The National Geographic Society flag celebrates Explorers' work to clean a beach of sargassum in southeastern Puerto Rico as part of their 2021 Society-funded Meridian project. Photo Credit: Laura Rodriguez
WASHINGTON, D.C. (January 15, 2025) — The National Geographic Society has announced $1.5 million in funding for 10 projects around the globe as part of its Meridian grant program. These grants support two or more National Geographic Explorers — individuals who have previously received funding from the Society — who combine their expertise, ingenuity and commitment to a particular issue to influence lasting change.
The Society recognizes the immense value of collaboration, connection and co-creation with local communities when developing solutions to our planet’s most pressing challenges. The Meridian grant program was formed to help foster this interdisciplinary collaboration and encourage innovative Explorers across fields of study to work with each other and external groups to achieve the greatest impact.
“The curious, passionate and solution-oriented leaders that make up the National Geographic Explorer community represent a diversity of backgrounds,” said Alex Moen, the chief explorer engagement officer at the Society. “This global network shares a commitment to making the world a better place, and by working together, drawing on the multiple perspectives and expertise each individual offers, our collective impact is amplified.”
Since 2021, the Society has awarded over $5 million in funding to 55 Meridian projects carried out by more than 200 Explorers.

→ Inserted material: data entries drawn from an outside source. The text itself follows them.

(** * Verification of the arxivreader chat client (chatbot-api-client.js,
    chatbot-ui.js, error-handler.js).

    JavaScript strings are modelled as lists of UTF-16 code units ([jstr]);
    [String.length] is the length of that list, and the regular expressions
    of the source, which carry no [u] flag, match single code units. *)

From Stdlib Require Import String Ascii NArith ZArith Lia.
From stdpp Require Import base list sorting gmap.
Import ListNotations.
Open Scope list_scope.

(** ** JavaScript strings *)

Definition jstr := list N.

(** A string literal of the source, written with ASCII characters only. *)
Definition js (s : string) : jstr := map N_of_ascii (list_ascii_of_string s).

(** ** ValidationUtils.escapeHtml / ChatbotUI.escapeHtml

    Both classes carry the same code: a global regular-expression replace
    of each of the five code units ampersand, less-than, greater-than,
    double quote and apostrophe by its entity from a constant table. *)

Definition esc_unit (c : N) : jstr :=
  if N.eqb c 38 then js "&amp;"
  else if N.eqb c 60 then js "&lt;"
  else if N.eqb c 62 then js "&gt;"
  else if N.eqb c 34 then js "&quot;"
  else if N.eqb c 39 then js "&#039;"
  else [c].

Definition escapeHtml (text : jstr) : jstr := flat_map esc_unit text.

(** The five entities produced by [escapeHtml]. *)
Definition html_entities : list jstr :=
  [js "&amp;"; js "&lt;"; js "&gt;"; js "&quot;"; js "&#039;"].

(** [e] occurs in [s] starting at index [i]. *)
Definition occurs_at (e s : jstr) (i : nat) : Prop :=
  firstn (length e) (skipn i s) = e.

(** ** String.prototype.trim

    WhiteSpace and LineTerminator code units of ECMA-262: TAB, LF, VT, FF,
    CR, SPACE, NBSP, the Zs characters of the BMP and ZWNBSP, LS, PS. *)

Definition is_js_space (c : N) : bool :=
  (c =? 9)%N || (c =? 10)%N || (c =? 11)%N || (c =? 12)%N || (c =? 13)%N
  || (c =? 32)%N || (c =? 160)%N || (c =? 5760)%N
  || ((8192 <=? c)%N && (c <=? 8202)%N)
  || (c =? 8232)%N || (c =? 8233)%N || (c =? 8239)%N || (c =? 8287)%N
  || (c =? 12288)%N || (c =? 65279)%N.

Fixpoint trim_start (s : jstr) : jstr :=
  match s with
  | [] => []
  | c :: r => if is_js_space c then trim_start r else s
  end.

Definition trim (s : jstr) : jstr := rev (trim_start (rev (trim_start s))).

(** ** ValidationUtils.validateChatMessage *)

Record validation := mk_validation {
  v_valid : bool;
  v_error : option jstr;
  v_sanitized : jstr
}.

Definition MAX_CHAT_MESSAGE : nat := 10000.

(** The argument is a string; [!message] holds exactly for the empty one. *)
Definition validateChatMessage (message : jstr) : validation :=
  match message with
  | [] => mk_validation false (Some (js "Message cannot be empty")) []
  | _ :: _ =>
      let trimmed := trim message in
      if Nat.eqb (length trimmed) 0 then
        mk_validation false (Some (js "Message cannot be empty")) []
      else if Nat.ltb MAX_CHAT_MESSAGE (length trimmed) then
        mk_validation false (Some (js "Message too long (max 10,000 characters)")) []
      else mk_validation true None (escapeHtml trimmed)
  end.

Example escape_demo :
  escapeHtml (js "<a href='x'>&") = js "&lt;a href=&#039;x&#039;&gt;&amp;".
Proof. reflexivity. Qed.

Example trim_demo : trim (js "  hi there ") = js "hi there".
Proof. reflexivity. Qed.

Example validate_demo1 : v_valid (validateChatMessage (js "   ")) = false.
Proof. reflexivity. Qed.

Example validate_demo2 :
  validateChatMessage (js " a<b ") = mk_validation true None (js "a&lt;b").
Proof. reflexivity. Qed.

Example validate_demo3 :
  v_valid (validateChatMessage (repeat 97%N 10001)) = false
  /\ v_valid (validateChatMessage (repeat 97%N 10000)) = true.
Proof. vm_compute. split; reflexivity. Qed.

(** ** ChatbotAPIClient.streamMessage *)

Module Stream.

(** The fields of a parsed server-sent event that the client reads.
    [data.error] and [data.chunk] are strings or absent, [data.done] a flag. *)
Record sse_data := mk_sse {
  sd_error : option jstr;
  sd_chunk : option jstr;
  sd_done : bool;
  sd_message_id : option jstr
}.

(** JavaScript truthiness of an optional string field. *)
Definition truthy (o : option jstr) : bool :=
  match o with Some (_ :: _) => true | _ => false end.

(** One [reader.read()]: a decoded value, or a rejection of the read. *)
Inductive read_result :=
| RValue (v : jstr)
| RFail (msg : jstr).

(** The outcome of [fetch]: a rejection, or a response with its [ok] flag,
    its status text and the successive reads of its body; the body is done
    after the last read. *)
Inductive response :=
| FetchFail (msg : jstr)
| Resp (ok : bool) (status : jstr) (reads : list read_result).

(** The [Error] objects handed to [onError]. *)
Inductive stream_error :=
| ServerError (reason : jstr)
| HttpError (status : jstr)
| NetworkError (msg : jstr).

Definition error_message (e : stream_error) : jstr :=
  match e with
  | ServerError r => r
  | HttpError st => js "HTTP " ++ st
  | NetworkError m => m
  end.

(** [s.split('\n')]: always at least one piece. *)
Fixpoint split_nl (s : jstr) : list jstr :=
  match s with
  | [] => [[]]
  | c :: r =>
      let rest := split_nl r in
      if N.eqb c 10 then [] :: rest
      else match rest with
           | [] => [[c]]
           | x :: xs => (c :: x) :: xs
           end
  end.

Definition startsWith (p s : jstr) : bool := bool_decide (firstn (length p) s = p).

Section Driver.
Context {S : Type}.
(** [JSON.parse]; [None] when it throws or yields a value whose fields
    cannot be read. *)
Variable json_parse : jstr -> option sse_data.
(** The three callbacks act on a state and report whether they threw. *)
Variable onChunk : jstr -> S -> S * bool.
Variable onComplete : option jstr -> S -> S * bool.
Variable onError : stream_error -> S -> S * bool.

(** Whether the loop goes on with the next line or [streamMessage]
    returns. *)
Inductive flow :=
| Continue (s : S)
| Return (s : S).

Definition flow_state (f : flow) : S :=
  match f with Continue s => s | Return s => s end.

(** The body of [for (const line of lines)]; the inner [try] catches
    a throw of [JSON.parse] or of a callback and goes on. *)
Definition process_line (line : jstr) (s : S) : flow :=
  if startsWith (js "data: ") line then
    match json_parse (drop 6 line) with
    | None => Continue s
    | Some d =>
        if truthy (sd_error d) then
          let (s1, threw) := onError (ServerError (default [] (sd_error d))) s in
          if threw then Continue s1 else Return s1
        else
          let (s1, threw) :=
            if truthy (sd_chunk d) then onChunk (default [] (sd_chunk d)) s
            else (s, false) in
          if threw then Continue s1
          else if sd_done d then
            let (s2, threw2) := onComplete (sd_message_id d) s1 in
            if threw2 then Continue s2 else Return s2
          else Continue s1
    end
  else Continue s.

Fixpoint process_lines (lines : list jstr) (s : S) : flow :=
  match lines with
  | [] => Continue s
  | l :: ls =>
      match process_line l s with
      | Continue s' => process_lines ls s'
      | Return s' => Return s'
      end
  end.

(** The [while (true)] loop; [buffer] holds the incomplete last line.
    The boolean result is true when the promise of [streamMessage]
    rejects, i.e. when [onError] throws inside the outer [catch]. *)
Fixpoint read_loop (reads : list read_result) (buffer : jstr) (s : S) : S * bool :=
  match reads with
  | [] => (s, false)
  | RFail m :: _ => onError (NetworkError m) s
  | RValue v :: rest =>
      let lines := split_nl (buffer ++ v) in
      match process_lines (removelast lines) s with
      | Return s' => (s', false)
      | Continue s' => read_loop rest (List.last lines []) s'
      end
  end.

Definition streamMessage (resp : response) (s : S) : S * bool :=
  match resp with
  | FetchFail m => onError (NetworkError m) s
  | Resp ok status reads =>
      if ok then read_loop reads [] s else onError (HttpError status) s
  end.
End Driver.

(** The lines of a body that end in a newline, in order. *)
Definition complete_lines (s : jstr) : list jstr := removelast (split_nl s).

(** Recording the callback invocations; [throws] says which of them throw. *)
Inductive call :=
| CChunk (c : jstr)
| CComplete (mid : option jstr)
| CError (e : stream_error).

Definition is_chunk_call (c : call) : bool :=
  match c with CChunk _ => true | _ => false end.

Definition record (throws : call -> bool) (c : call) (t : list call) : list call * bool :=
  (t ++ [c], throws c).

Definition trace_with (throws : call -> bool) (json_parse : jstr -> option sse_data)
    (resp : response) : list call :=
  fst (streamMessage json_parse
         (fun c => record throws (CChunk c))
         (fun m => record throws (CComplete m))
         (fun e => record throws (CError e)) resp []).

(** The callback invocations when every callback returns normally. *)
Definition trace := trace_with (fun _ => false).

(** Two payloads as the server sends them, and [JSON.parse] on them. *)
Definition dq : jstr := [34%N].
Definition json_chunk_a : jstr :=
  js "{" ++ dq ++ js "chunk" ++ dq ++ js ": " ++ dq ++ js "a" ++ dq ++ js "}".
Definition json_done_m1 : jstr :=
  js "{" ++ dq ++ js "done" ++ dq ++ js ": true, " ++ dq ++ js "message_id" ++ dq
  ++ js ": " ++ dq ++ js "m1" ++ dq ++ js "}".
Definition json_error_boom : jstr :=
  js "{" ++ dq ++ js "error" ++ dq ++ js ": " ++ dq ++ js "boom" ++ dq ++ js "}".
Definition demo_parse (p : jstr) : option sse_data :=
  if bool_decide (p = json_chunk_a) then Some (mk_sse None (Some (js "a")) false None)
  else if bool_decide (p = json_done_m1) then Some (mk_sse None None true (Some (js "m1")))
  else if bool_decide (p = json_error_boom) then Some (mk_sse (Some (js "boom")) None false None)
  else None.

Definition sse_line (payload : jstr) : jstr := js "data: " ++ payload ++ [10%N; 10%N].

Example trace_demo :
  trace demo_parse
    (Resp true (js "200")
       [RValue (js "data: " ++ take 5 json_chunk_a);
        RValue (drop 5 json_chunk_a ++ [10%N; 10%N]);
        RValue (sse_line json_done_m1 ++ sse_line json_done_m1)])
  = [CChunk (js "a"); CComplete (Some (js "m1"))].
Proof. vm_compute. reflexivity. Qed.

End Stream.

(** ** ChatbotUI: the conversation controller and the chat DOM *)

Module UI.
Import Stream.

Inductive role := User | Assistant.

(** Entries of [this.messages] as the server returns them, and the
    optimistic messages built by [sendMessage]. *)
Record message := mk_message { m_role : role; m_content : jstr }.

(** A fragment of the inner HTML of a message's text element: the output of
    [formatMessageContent] on a content (its markdown rewriting is left
    uninterpreted), or HTML written by the streaming code. *)
Inductive piece :=
| PFormatted (content : jstr)
| PRaw (html : jstr).

(** Children of [#chat-messages] other than [#chat-welcome]: messages and
    typing indicators carry class [chat-message], the loading indicator
    does not. *)
Inductive element_kind :=
| MsgEl (r : role)
| TypingEl
| LoadingEl.

Record element := mk_el {
  el_id : N;
  el_kind : element_kind;
  el_streaming : bool;   (** class [streaming] on the message div *)
  el_text_id : bool;     (** its text div has id [streaming-text] *)
  el_text : list piece   (** inner HTML of the text div *)
}.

This year’s selected projects, chosen from a competitive pool of over 80 applications, will draw on the expertise of 36 Explorers from 11 countries.
Mirroring the Society’s mission, four of this year’s project teams plan to use the power of science and storytelling to conserve vulnerable ecosystems across the globe.
- Explorers Tarin Toledo-Aceves, Andrea Villarreal Rodríguez, Markus Martinez Burman, Silvia Alvarez-Clare and Marco Molina will collaborate with small landholders to conserve old-growth cloud forest tree species in La Antigua watershed, Veracruz, Mexico.
- Explorers Marcelo L. Rheingantz, André Vieira, Luísa Genes, Pablo Montaño and Daniel Venturini will use conservation and storytelling to emphasize the significance of Brazil’s Tijuca Forest to Rio de Janeiro’s past, present and future urban residents, and advocate for its preservation.
- Explorers Eshika Fyzee and Niharika Rajput will use education and storytelling to engage students and community members in India’s Kutch district on the ecological, social and cultural significance of the critically endangered Asiatic caracal.
- Explorers Radhika Bhargava Gajre and Alisha Vasudev will center community perspectives and research through geospatial and visual data collection and storytelling to address climate change challenges and adaptations along the coast of Konkan, India.
Emphasizing the importance of collaboration with communities whose perspectives may have been historically overlooked, these project teams in North America plan to document and share authentic stories.
- Explorers Alicia Odewale, Justin Dunnavant, Clinton Johnson, Nick Okafor, Kristi Williams and James Edward Mills will work collaboratively with descendant community leaders, historians, forestry experts and educators in Oklahoma, Texas and the U.S. Virgin Islands to build the first living Global Black Heritage Tree Map documenting generations of Black freedom stories.
- By request of a community knowledge keeper, Explorers Vivian Giang and Maggie Lemere will support Stoney Nakota youth to tell their stories as they journey through history and reconnect to the Oceti Ŝakowiŋ (Seven Council Fires) across Canada and the U.S.
- In Alaska, Explorers Lauren E. Eckert, Andrew Szabo, Amy Romer, Brian Skerry, Martin van Aswegen and Andrea Reid — supported in part by the Lindblad Expeditions-National Geographic Fund — will study the effect of the recent increase in gray whale predation of Pacific herring eggs in Sitka Sound to directly fill pressing data gaps that diverse Sitka community partners and ecosystem managers identified as needing to aid their marine stewardship, decision-making and community initiatives.
Additionally, project teams are combining their expertise to study, document and develop solutions to urgent challenges facing the environment.
Previous recipients of Meridian grants have designed award-winning virtual reality technology demonstrating the impacts of climate change, solved the decades-old puzzle behind the namesake of an elementary school in the Philippines, and examined the history of criminalization of Indigenous fishers in the Salish Sea. This year’s grant recipients will continue to make an impact in support of the Society’s mission to use the power of science, exploration, education and storytelling to illuminate and protect the wonder of our world.